*** Begin section ***

Lemma Group_rename_step s q new_name :
  full s -> tree_room s 1 -> q = m_RootGroup s \/ movable s q ->
  exists s' b, Group_rename s q new_name = Some (s', b) /\ full s'.
Proof.
  intros Hf Hroom Hq0. unfold Group_rename.
  assert (exists qr g gr, groups s !! q = Some qr /\ g_parent qr = Some g /\ groups s !! g = Some gr /\
    (q <> m_RootGroup s -> g_is_list gr = false)) as (qr & g & gr & Hq & Hp & Hg & Hlist).
  { destruct Hq0 as [->|[Hnr (qr & g & gr & ? & ? & ? & ?)]]; [|eauto 10].
    destruct (ti_root s (proj2 Hf)) as (r & Hr & Hrp). exists r, (m_RootGroup s), r. by split_and!. }
  rewrite Hq. cbn [mbind option_bind]. case_bool_decide; [eauto|].
  destruct (str_nonempty new_name) eqn:Hne; cbn [negb]; [|eauto].
  destruct (contains_char new_name s_path_delimiter) eqn:Hc; [eauto|]. rewrite Hp.
  case_bool_decide as Hroot; [subst q; eexists _, _; split; [done|]; by apply rename_root|].
  pose proof (name_ok _ Hne Hc) as Hok. rewrite (hasGroup_here s g gr), (hasView_here s g gr) by done. cbn [mbind option_bind].
  destruct (hasChildGroup gr new_name) eqn:Hng; cbn [mbind option_bind]; [eauto|].
  destruct (hasChildView gr new_name); cbn [mbind option_bind]; [eauto|].
  destruct (detachGroup_self s g gr q qr Hf Hg (Hlist Hroot) Hq Hp Hroot) as (c & -> & Hqg & Hf1 & Hrem).
  cbn [mbind option_bind]. set (s1 := set_group _ q _) in *.
  assert (groups s1 !! q = Some (with_parent qr None InvalidIndex)) as Hq1 by apply lookup_insert_eq.
  rewrite Hq1. cbn [mbind option_bind].
  destruct (rename_orphan s1 q _ new_name Hf1 Hq1 eq_refl) as [Hf2 Hb2]. set (q2 := with_gname _ _) in *.
  destruct (attachGroup_step _ g (with_ggroups gr c) q q2 Hf2) as (c' & idx & -> & Hf3 & _).
  - cbn. by rewrite !lookup_insert_ne, lookup_insert_eq by done.
  - apply lookup_insert_eq.
  - done.
  - destruct (Hroom g gr Hg). destruct Hrem as (_ & Hsz & _). split; cbn; lia.
  - cbn. eapply removed_hasName; [by eapply group_coll_ok; [apply Hf|]|done|].
    by rewrite <- (hasChildGroup_name s g gr _ (proj2 Hf) Hg).
  - intros Hb. apply Hb2 in Hb. revert Hb. apply detached_below; try done.
    eapply owner_not_below; [apply Hf|]. unfold gitem. rewrite decide_False, Hq by done. cbn. unfold group_part. by rewrite Hp.
  - cbn [mbind option_bind]. eauto.
Qed.

(** ** Copying a view into a group *)

Lemma copyView_group_step s g gr p v :
  full s -> groups s !! g = Some gr -> tree_room s 2 -> views s !! p = Some v ->
  part_ok s_path_delimiter (m_name v) -> hasChildGroup gr (m_name v) = false ->
  (m_state v = SCALAR \/ m_state v = STRING -> isDescribed v = true) ->
  exists s' r, SidreGroup.copyView s g (Some p) = Some (s', r) /\ full s'.
Proof.
  intros Hf Hg Hroom Hv Hname Hng Hdesc. unfold SidreGroup.copyView. rewrite Hv, Hg. cbn [mbind option_bind].
  destruct (hasChildView gr (m_name v)) eqn:Hnv; [eauto|].
  assert (createView s g (m_name v) = createView_in s g (m_name v)) as ->.
  { unfold createView, walkPath. rewrite Hg. cbn [mbind option_bind].
    rewrite (proj1 (path_parts_name _ Hname)). destruct Hname as [Hne _].
    destruct (m_name v) eqn:En; [done|]. rewrite <- En in *. assert (str_nonempty (m_name v) = true) as -> by (by rewrite En).
    cbn [negb length walk_loop List.last mbind option_bind]. rewrite andb_false_r. cbn [mbind option_bind]. rewrite Hg.
    cbn [mbind option_bind]. assert (str_nonempty (m_name v) = true) as -> by (by rewrite En). by rewrite Hnv, Hng. }
  destruct (createView_in_created s s g gr (m_name v)) as (s1 & r & Hs1 & Hf1 & Eb & _ & Ev & Hr); try done.
  { by eapply room_for_le; [apply (Hroom g)|]. }
  { by rewrite <- (hasChildView_name s g gr _ (proj2 Hf) Hg). }
  assert (is_Some r) as [c ->].
  { destruct (createView_in_step s g gr (m_name v)) as (s2 & p2 & ? & ? & ? & Hs2 & _); try done.
    - by eapply room_for_le; [apply (Hroom g)|].
    - by rewrite <- (hasChildView_name s g gr _ (proj2 Hf) Hg).
    - rewrite Hs2 in Hs1. injection Hs1 as <- <-. done. }
  rewrite Hs1. cbn [mbind option_bind]. destruct (Hr c eq_refl) as (Hfr & cv & q & Hc & Hown & Hst).
  assert (p <> c) as Hpc by congruence.
  destruct (copyView_step s1 p c v cv (proj1 Hf1) Hpc ltac:(by rewrite Ev by eauto) Hc Hst ltac:(by rewrite Hown) Hdesc)
    as (s2 & -> & Hi2 & Hf2).
  cbn [mbind option_bind]. do 2 eexists. split; [done|]. split; [done|]. by eapply frame_tree; [|apply Hf1].
Qed.

(** ** Erasing groups *)

(** The groups in [B] and their views are gone; nothing else of the tree changed. *)
Record erased (B : ptr -> Prop) s s' : Prop := {
  er_root : m_RootGroup s' = m_RootGroup s;
  er_next : next_ptr s' = next_ptr s;
  er_bufs : dom (bufs s') = dom (bufs s);
  er_group_gone x : B x -> groups s' !! x = None;
  er_group_kept x : ~ B x -> groups s' !! x = groups s !! x;
  er_view_gone p v x : views s !! p = Some v -> m_owning_group v = Some x -> B x -> views s' !! p = None;
  er_view_kept p : (forall v x, views s !! p = Some v -> m_owning_group v = Some x -> ~ B x) ->
    views s' !! p = views s !! p
}.

Lemma erased_iff B B' s s' : (forall x, B x <-> B' x) -> erased B s s' -> erased B' s s'.
Proof.
  intros HB [Hr Hn Hb Hgg Hgk Hvg Hvk]. split; try done.
  - intros x Hx. by apply Hgg, HB.
  - intros x Hx. apply Hgk. by rewrite HB.
  - intros p v x Hp Hv Hx. eapply Hvg; [done|done|]. by apply HB.
  - intros p Hp. apply Hvk. intros v x Hv Hx. rewrite HB. by eapply Hp.
Qed.

Lemma erased_nothing s : erased (fun _ => False) s s.
Proof. by split. Qed.

(** What is live afterwards was not in [B] and did not change. *)
Lemma erased_group B s s' x gr : erased B s s' -> groups s' !! x = Some gr -> ~ B x /\ groups s !! x = Some gr.
Proof.
  intros He Hx. assert (~ B x) as Hn by (intros HB; rewrite (er_group_gone _ _ _ He x HB) in Hx; done).
  split; [done|]. by rewrite <- (er_group_kept _ _ _ He x Hn).
Qed.

Lemma erased_view B s s' p v :
  erased B s s' -> views s' !! p = Some v -> views s !! p = Some v /\ forall x, m_owning_group v = Some x -> ~ B x.
Proof.
  intros He Hp.
  assert (forall v0 x, views s !! p = Some v0 -> m_owning_group v0 = Some x -> ~ B x) as Hn.
  { intros v0 x Hv0 Hx HB. rewrite (er_view_gone _ _ _ He p v0 x Hv0 Hx HB) in Hp. done. }
  rewrite (er_view_kept _ _ _ He p Hn) in Hp. eauto.
Qed.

*** End section ***

◆ **Task**
Your task is to restate, word for word, only those lines above that fall between the line holding "- by rewrite" and the line holding "assert (p <> c) as Hpc by congruence.", inclusive.

◆ **Answer to this problem**
    - by rewrite <- (hasChildView_name s g gr _ (proj2 Hf) Hg).
    - rewrite Hs2 in Hs1. injection Hs1 as <- <-. done. }
  rewrite Hs1. cbn [mbind option_bind]. destruct (Hr c eq_refl) as (Hfr & cv & q & Hc & Hown & Hst).
  assert (p <> c) as Hpc by congruence.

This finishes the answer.